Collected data

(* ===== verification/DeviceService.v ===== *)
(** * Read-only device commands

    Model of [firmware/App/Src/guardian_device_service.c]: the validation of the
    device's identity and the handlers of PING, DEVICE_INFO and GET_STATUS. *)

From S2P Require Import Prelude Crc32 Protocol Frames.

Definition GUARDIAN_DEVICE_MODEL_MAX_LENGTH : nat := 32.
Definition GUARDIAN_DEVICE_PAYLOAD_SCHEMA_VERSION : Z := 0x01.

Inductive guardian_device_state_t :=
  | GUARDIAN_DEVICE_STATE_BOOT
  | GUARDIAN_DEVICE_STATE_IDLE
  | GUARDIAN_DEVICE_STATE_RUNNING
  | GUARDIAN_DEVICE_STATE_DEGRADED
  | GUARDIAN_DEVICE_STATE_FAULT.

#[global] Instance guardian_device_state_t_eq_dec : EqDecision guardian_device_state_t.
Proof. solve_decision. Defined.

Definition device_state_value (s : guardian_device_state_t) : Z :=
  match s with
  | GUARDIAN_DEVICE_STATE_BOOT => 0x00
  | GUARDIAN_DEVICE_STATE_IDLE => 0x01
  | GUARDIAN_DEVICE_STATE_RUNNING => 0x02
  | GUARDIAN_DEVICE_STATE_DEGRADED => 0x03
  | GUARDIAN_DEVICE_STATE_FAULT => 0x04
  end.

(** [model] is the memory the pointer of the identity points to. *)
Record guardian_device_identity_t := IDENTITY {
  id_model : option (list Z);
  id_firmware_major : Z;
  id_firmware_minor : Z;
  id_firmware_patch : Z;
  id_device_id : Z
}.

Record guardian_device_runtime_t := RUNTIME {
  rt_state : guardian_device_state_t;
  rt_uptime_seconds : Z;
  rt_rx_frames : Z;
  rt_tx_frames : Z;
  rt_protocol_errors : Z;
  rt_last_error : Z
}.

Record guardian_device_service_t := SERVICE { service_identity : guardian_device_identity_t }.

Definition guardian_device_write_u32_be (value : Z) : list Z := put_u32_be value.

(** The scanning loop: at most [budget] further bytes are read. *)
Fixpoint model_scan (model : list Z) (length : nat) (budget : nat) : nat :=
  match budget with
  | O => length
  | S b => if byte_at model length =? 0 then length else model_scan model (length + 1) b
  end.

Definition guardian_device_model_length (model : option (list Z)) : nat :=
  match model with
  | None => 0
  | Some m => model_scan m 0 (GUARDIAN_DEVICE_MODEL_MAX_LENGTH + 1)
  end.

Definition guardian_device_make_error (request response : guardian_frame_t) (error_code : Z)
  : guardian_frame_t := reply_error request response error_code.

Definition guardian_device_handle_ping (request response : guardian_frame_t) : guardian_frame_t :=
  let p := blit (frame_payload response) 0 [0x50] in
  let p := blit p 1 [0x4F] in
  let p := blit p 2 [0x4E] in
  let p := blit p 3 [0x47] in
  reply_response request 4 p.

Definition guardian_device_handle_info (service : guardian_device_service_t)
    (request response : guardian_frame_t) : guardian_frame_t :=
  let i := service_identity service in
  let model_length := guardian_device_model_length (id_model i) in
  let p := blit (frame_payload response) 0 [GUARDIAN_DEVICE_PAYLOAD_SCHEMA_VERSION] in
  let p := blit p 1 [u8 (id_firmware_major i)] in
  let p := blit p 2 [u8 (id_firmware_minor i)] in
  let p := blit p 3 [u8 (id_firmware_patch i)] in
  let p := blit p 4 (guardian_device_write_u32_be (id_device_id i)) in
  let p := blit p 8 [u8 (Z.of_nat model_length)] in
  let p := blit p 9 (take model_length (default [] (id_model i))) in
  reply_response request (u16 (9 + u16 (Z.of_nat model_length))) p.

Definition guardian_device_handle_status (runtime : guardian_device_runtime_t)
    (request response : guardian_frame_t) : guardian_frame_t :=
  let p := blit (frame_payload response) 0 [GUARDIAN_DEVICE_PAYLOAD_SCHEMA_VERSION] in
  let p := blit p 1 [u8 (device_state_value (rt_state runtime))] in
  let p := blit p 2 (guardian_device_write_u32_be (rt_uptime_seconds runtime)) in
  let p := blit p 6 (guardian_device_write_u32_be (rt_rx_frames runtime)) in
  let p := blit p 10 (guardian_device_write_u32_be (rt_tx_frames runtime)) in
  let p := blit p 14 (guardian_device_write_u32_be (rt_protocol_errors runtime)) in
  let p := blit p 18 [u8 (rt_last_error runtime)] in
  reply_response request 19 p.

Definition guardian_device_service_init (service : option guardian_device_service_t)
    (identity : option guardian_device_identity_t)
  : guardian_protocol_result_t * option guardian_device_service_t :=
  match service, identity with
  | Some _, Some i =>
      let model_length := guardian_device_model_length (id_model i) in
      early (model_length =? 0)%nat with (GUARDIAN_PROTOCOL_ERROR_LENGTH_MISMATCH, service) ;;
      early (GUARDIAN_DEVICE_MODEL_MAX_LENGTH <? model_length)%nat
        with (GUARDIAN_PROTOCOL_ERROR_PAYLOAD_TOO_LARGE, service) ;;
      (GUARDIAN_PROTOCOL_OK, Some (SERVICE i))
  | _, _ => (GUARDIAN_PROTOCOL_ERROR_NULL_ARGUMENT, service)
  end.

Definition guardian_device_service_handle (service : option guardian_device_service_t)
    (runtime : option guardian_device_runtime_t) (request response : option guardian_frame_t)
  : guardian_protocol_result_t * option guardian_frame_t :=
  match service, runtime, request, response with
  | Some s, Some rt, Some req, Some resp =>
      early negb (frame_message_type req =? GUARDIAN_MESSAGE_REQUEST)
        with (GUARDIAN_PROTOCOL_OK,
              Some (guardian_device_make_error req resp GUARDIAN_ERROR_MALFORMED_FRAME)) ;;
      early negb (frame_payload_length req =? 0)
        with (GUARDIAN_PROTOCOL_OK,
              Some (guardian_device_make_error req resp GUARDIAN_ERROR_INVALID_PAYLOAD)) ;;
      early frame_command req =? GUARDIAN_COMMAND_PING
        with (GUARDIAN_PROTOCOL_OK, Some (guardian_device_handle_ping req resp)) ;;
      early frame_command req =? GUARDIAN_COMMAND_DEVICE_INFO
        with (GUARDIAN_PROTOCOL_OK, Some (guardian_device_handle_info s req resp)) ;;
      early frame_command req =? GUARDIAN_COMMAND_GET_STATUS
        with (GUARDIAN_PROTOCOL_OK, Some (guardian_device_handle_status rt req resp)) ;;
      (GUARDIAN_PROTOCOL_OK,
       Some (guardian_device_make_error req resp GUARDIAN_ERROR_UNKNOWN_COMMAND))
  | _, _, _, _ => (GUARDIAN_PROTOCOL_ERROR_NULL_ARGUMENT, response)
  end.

▸ Your assignment: Starting at the line above that contains "guardian_protocol_result_t * option guardian_device_service_t", repeat each line exactly up to and including the line that contains "(runtime : option", and stop there.

▸ Response to this task:
  : guardian_protocol_result_t * option guardian_device_service_t :=
  match service, identity with
  | Some _, Some i =>
      let model_length := guardian_device_model_length (id_model i) in
      early (model_length =? 0)%nat with (GUARDIAN_PROTOCOL_ERROR_LENGTH_MISMATCH, service) ;;
      early (GUARDIAN_DEVICE_MODEL_MAX_LENGTH <? model_length)%nat
        with (GUARDIAN_PROTOCOL_ERROR_PAYLOAD_TOO_LARGE, service) ;;
      (GUARDIAN_PROTOCOL_OK, Some (SERVICE i))
  | _, _ => (GUARDIAN_PROTOCOL_ERROR_NULL_ARGUMENT, service)
  end.

Definition guardian_device_service_handle (service : option guardian_device_service_t)
    (runtime : option guardian_device_runtime_t) (request response : option guardian_frame_t)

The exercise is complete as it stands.